- _Your task_: Your answer should hold every line of the records below that contains the string "modify".

- _Data extracts_:
-=-=-

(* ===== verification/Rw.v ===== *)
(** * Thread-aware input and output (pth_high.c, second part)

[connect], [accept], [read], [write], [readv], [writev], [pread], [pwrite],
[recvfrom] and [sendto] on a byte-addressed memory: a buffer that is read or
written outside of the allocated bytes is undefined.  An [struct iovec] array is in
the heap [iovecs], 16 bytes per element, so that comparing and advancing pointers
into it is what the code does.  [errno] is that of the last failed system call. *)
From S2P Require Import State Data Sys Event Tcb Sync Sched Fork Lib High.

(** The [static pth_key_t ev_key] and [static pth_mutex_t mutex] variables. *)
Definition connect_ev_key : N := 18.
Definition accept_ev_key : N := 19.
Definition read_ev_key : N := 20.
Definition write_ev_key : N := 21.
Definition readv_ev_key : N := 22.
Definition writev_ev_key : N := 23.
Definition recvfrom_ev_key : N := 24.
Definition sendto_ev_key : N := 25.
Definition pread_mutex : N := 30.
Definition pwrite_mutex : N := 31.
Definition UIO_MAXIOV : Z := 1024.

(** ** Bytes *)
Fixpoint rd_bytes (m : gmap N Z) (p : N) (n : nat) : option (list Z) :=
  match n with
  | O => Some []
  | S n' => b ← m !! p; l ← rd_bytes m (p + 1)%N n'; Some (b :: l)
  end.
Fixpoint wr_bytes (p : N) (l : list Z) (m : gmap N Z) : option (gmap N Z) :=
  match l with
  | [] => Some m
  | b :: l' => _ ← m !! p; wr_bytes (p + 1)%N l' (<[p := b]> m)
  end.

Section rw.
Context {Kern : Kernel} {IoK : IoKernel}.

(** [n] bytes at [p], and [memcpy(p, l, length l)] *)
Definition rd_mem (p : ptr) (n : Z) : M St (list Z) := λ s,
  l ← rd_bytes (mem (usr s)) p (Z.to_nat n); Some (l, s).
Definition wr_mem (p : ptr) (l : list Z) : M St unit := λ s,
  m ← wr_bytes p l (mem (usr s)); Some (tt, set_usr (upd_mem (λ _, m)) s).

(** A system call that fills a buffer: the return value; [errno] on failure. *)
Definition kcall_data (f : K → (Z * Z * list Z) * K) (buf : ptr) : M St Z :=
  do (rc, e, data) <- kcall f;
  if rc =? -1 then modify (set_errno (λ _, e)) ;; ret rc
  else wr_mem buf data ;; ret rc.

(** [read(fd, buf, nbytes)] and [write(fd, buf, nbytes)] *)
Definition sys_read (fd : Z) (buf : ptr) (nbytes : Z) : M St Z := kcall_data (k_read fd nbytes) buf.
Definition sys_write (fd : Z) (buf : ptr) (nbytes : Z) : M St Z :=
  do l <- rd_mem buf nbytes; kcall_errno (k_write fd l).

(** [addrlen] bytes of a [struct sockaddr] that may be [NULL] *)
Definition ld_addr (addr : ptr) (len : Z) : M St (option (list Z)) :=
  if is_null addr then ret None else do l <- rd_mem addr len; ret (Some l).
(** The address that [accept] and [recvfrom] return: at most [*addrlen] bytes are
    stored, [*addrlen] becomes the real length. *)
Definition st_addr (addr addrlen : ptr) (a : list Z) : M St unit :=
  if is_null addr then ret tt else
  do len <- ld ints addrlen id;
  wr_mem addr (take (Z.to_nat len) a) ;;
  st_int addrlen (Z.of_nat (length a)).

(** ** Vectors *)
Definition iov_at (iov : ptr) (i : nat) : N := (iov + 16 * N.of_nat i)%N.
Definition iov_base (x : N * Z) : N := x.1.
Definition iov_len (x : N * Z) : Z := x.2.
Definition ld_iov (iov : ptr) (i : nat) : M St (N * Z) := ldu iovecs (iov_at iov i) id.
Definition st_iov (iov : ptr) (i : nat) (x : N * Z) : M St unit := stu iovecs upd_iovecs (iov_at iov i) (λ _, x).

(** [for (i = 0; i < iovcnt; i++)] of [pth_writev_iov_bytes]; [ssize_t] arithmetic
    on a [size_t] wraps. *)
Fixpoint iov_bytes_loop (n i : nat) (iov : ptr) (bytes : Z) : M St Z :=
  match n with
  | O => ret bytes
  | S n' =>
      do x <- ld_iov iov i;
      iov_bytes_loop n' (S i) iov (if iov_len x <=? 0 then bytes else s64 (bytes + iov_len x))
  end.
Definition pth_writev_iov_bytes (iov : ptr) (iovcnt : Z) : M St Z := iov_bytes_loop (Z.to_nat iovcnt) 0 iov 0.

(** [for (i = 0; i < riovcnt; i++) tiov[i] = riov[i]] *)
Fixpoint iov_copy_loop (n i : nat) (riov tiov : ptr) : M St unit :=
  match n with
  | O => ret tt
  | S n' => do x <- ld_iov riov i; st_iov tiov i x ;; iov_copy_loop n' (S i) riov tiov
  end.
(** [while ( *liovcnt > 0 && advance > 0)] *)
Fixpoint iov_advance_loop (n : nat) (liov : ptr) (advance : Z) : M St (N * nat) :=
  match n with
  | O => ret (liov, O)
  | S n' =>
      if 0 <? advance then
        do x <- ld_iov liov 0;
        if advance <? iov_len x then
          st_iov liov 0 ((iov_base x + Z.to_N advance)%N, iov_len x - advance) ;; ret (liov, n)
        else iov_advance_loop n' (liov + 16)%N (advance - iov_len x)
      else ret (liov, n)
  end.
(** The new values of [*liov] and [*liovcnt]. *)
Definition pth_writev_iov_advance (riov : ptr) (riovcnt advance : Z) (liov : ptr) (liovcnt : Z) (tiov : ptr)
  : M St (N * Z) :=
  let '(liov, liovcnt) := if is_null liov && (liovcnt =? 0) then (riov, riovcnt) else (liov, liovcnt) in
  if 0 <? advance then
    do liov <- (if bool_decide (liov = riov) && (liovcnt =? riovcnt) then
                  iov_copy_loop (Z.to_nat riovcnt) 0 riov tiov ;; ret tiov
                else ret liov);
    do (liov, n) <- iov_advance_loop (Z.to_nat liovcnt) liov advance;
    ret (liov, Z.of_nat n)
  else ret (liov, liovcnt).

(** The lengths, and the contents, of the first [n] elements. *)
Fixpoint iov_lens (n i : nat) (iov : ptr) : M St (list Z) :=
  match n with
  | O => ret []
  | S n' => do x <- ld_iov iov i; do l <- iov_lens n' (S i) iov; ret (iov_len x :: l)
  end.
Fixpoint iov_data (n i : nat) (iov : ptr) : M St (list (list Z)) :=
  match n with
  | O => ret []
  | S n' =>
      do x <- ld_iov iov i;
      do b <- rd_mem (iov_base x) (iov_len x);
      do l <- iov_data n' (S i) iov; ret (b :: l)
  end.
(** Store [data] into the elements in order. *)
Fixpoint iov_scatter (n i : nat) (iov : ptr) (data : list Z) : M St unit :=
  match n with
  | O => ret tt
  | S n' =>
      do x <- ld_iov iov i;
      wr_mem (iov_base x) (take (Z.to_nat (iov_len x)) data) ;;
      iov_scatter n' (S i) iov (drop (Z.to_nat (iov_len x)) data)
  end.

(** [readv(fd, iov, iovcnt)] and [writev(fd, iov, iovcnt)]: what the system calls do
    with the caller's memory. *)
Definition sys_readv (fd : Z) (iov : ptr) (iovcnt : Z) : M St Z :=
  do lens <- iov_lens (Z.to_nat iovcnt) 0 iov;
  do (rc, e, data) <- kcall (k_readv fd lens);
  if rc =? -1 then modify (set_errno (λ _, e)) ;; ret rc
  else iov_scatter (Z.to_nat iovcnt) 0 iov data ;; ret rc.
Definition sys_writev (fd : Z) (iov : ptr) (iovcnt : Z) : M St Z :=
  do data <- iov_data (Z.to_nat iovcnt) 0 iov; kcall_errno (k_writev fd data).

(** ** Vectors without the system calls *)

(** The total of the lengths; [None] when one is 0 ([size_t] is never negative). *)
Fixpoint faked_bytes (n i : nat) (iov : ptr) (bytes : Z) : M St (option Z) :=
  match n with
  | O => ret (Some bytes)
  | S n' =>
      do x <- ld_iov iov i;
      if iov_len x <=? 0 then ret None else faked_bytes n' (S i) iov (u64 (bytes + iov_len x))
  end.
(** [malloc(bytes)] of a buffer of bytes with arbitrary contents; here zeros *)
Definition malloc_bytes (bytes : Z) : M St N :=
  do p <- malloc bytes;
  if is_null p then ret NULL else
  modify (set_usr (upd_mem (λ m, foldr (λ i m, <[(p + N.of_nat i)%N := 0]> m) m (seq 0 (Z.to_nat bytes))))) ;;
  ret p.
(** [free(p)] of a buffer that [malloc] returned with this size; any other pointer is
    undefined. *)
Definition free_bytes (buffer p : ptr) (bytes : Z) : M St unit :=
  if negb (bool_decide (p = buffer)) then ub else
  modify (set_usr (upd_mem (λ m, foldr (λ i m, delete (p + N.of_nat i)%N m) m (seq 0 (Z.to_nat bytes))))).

-=-=-

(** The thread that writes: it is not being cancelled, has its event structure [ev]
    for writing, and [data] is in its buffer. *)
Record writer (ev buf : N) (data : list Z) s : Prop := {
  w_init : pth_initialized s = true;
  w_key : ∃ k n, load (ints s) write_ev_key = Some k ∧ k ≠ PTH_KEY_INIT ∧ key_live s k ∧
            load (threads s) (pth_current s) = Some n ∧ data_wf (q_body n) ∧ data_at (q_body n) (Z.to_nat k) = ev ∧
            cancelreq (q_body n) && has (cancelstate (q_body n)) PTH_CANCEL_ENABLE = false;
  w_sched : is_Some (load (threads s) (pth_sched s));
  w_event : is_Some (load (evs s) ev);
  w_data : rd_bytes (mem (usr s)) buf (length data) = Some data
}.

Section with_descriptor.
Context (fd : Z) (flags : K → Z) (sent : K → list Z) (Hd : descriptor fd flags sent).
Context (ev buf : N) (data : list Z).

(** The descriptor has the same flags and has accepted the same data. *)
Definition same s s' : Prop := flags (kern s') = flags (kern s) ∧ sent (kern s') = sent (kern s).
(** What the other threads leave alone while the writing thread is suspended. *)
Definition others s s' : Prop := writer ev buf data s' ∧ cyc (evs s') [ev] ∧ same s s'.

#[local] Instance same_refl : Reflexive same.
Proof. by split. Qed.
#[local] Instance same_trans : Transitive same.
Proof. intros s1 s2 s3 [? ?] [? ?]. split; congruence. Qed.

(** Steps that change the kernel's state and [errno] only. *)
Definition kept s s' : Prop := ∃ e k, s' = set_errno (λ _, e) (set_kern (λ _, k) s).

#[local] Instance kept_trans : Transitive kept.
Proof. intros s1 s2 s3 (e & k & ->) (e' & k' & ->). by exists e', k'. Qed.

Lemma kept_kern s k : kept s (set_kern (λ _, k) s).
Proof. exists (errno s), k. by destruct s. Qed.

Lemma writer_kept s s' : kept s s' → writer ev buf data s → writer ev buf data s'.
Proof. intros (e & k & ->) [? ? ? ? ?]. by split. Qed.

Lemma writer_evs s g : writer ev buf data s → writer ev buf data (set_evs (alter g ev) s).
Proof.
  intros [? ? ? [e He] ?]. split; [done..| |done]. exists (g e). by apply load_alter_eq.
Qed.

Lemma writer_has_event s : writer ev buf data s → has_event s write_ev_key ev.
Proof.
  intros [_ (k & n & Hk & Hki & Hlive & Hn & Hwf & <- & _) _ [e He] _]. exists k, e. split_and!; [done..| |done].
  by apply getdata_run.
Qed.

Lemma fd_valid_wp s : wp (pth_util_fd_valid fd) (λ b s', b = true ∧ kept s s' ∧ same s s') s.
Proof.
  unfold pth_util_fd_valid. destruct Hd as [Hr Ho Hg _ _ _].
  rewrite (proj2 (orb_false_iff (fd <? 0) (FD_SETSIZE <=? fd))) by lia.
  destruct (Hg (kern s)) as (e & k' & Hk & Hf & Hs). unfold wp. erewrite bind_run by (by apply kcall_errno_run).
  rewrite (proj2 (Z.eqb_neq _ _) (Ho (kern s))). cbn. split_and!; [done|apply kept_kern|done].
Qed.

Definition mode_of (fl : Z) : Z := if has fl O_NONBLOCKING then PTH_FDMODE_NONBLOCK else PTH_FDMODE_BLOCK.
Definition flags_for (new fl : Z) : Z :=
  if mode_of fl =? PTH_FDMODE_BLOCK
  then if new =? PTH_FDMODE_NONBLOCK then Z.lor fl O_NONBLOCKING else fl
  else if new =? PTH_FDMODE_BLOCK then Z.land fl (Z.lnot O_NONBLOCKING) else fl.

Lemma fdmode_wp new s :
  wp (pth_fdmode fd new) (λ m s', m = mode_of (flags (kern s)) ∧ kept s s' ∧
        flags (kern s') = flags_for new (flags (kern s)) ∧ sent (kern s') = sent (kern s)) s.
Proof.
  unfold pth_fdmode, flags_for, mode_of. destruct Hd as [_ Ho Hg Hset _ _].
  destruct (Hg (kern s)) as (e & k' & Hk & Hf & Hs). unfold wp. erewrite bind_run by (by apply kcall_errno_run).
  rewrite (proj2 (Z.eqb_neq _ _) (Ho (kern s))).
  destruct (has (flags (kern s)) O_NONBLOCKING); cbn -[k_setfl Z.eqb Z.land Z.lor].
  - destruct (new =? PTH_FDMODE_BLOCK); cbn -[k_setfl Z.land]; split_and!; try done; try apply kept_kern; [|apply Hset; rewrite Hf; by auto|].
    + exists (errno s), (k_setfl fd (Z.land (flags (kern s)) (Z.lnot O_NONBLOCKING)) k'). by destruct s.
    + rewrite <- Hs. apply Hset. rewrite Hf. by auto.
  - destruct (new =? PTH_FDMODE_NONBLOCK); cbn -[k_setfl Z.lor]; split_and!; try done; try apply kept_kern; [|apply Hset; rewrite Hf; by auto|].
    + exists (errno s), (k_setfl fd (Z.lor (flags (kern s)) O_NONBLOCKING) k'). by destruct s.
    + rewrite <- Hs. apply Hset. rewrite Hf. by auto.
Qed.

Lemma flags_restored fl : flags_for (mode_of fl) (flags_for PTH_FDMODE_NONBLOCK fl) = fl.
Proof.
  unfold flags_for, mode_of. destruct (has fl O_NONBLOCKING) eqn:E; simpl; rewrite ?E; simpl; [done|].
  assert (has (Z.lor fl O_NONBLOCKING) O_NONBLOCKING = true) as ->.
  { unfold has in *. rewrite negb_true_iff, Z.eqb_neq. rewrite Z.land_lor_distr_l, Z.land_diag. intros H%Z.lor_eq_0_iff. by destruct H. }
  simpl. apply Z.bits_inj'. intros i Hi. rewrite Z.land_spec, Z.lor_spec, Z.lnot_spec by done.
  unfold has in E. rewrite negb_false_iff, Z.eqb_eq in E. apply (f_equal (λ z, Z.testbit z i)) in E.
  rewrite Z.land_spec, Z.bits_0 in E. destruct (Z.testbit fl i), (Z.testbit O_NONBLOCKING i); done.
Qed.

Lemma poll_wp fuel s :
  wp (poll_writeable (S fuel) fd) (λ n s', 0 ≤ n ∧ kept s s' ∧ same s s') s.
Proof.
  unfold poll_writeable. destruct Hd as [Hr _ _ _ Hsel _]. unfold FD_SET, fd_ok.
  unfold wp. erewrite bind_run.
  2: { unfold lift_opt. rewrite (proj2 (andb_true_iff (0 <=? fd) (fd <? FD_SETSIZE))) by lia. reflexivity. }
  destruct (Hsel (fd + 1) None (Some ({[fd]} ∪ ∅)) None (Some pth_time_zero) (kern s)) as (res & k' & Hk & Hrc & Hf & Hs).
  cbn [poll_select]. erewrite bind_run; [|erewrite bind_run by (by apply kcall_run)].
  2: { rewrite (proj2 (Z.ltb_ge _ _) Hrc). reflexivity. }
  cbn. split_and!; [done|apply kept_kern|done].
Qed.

-=-=-

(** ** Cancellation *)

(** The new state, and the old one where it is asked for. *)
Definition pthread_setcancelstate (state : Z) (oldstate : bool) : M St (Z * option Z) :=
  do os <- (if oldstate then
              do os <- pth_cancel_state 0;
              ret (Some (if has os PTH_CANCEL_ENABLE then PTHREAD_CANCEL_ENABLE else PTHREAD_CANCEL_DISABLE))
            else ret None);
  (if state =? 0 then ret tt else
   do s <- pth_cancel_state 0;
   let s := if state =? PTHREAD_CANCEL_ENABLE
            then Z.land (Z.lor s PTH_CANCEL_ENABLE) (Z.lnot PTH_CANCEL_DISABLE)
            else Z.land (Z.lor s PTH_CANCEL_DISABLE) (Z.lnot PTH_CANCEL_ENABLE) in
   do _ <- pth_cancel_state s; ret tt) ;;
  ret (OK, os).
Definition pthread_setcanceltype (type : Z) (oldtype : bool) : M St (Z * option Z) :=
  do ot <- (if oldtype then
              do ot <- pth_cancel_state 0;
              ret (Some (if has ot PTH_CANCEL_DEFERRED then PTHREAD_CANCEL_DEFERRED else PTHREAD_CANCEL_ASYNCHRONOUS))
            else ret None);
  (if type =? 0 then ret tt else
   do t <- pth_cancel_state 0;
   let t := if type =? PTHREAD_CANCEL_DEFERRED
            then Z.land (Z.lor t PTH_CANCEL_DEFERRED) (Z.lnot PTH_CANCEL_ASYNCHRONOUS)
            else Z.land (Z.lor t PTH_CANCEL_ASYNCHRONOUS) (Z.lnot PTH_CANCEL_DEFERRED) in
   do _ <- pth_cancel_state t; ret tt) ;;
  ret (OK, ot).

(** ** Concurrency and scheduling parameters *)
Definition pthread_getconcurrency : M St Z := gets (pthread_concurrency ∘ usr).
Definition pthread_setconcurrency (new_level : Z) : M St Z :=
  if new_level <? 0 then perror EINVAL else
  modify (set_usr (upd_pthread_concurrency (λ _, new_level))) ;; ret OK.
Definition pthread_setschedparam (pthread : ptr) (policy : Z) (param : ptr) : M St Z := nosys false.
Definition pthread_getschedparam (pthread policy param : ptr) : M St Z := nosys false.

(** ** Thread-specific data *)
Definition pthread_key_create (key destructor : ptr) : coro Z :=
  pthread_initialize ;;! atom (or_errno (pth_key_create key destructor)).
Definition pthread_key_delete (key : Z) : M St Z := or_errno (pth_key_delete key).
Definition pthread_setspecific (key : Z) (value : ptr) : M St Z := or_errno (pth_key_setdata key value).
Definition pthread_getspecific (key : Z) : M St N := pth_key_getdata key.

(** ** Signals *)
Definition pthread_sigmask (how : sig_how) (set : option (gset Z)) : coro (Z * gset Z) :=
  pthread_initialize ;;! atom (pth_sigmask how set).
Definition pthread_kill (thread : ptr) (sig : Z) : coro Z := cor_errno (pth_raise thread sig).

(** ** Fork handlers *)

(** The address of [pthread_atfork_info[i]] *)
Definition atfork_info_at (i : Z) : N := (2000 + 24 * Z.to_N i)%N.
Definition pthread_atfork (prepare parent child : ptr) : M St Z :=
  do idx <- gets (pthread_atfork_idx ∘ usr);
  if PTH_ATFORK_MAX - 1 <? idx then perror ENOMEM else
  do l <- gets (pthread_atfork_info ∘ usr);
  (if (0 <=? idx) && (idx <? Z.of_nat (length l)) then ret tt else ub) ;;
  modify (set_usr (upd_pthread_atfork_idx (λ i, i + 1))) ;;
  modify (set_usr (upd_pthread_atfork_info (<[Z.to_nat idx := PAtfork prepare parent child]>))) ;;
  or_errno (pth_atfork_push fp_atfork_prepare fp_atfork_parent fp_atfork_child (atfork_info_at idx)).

-=-=-

- _Solved problem_:
  if rc =? -1 then modify (set_errno (λ _, e)) ;; ret rc
  if rc =? -1 then modify (set_errno (λ _, e)) ;; ret rc
  modify (set_usr (upd_mem (λ m, foldr (λ i m, <[(p + N.of_nat i)%N := 0]> m) m (seq 0 (Z.to_nat bytes))))) ;;
  modify (set_usr (upd_mem (λ m, foldr (λ i m, delete (p + N.of_nat i)%N m) m (seq 0 (Z.to_nat bytes))))).
  modify (set_usr (upd_pthread_concurrency (λ _, new_level))) ;; ret OK.
  modify (set_usr (upd_pthread_atfork_idx (λ i, i + 1))) ;;
  modify (set_usr (upd_pthread_atfork_info (<[Z.to_nat idx := PAtfork prepare parent child]>))) ;;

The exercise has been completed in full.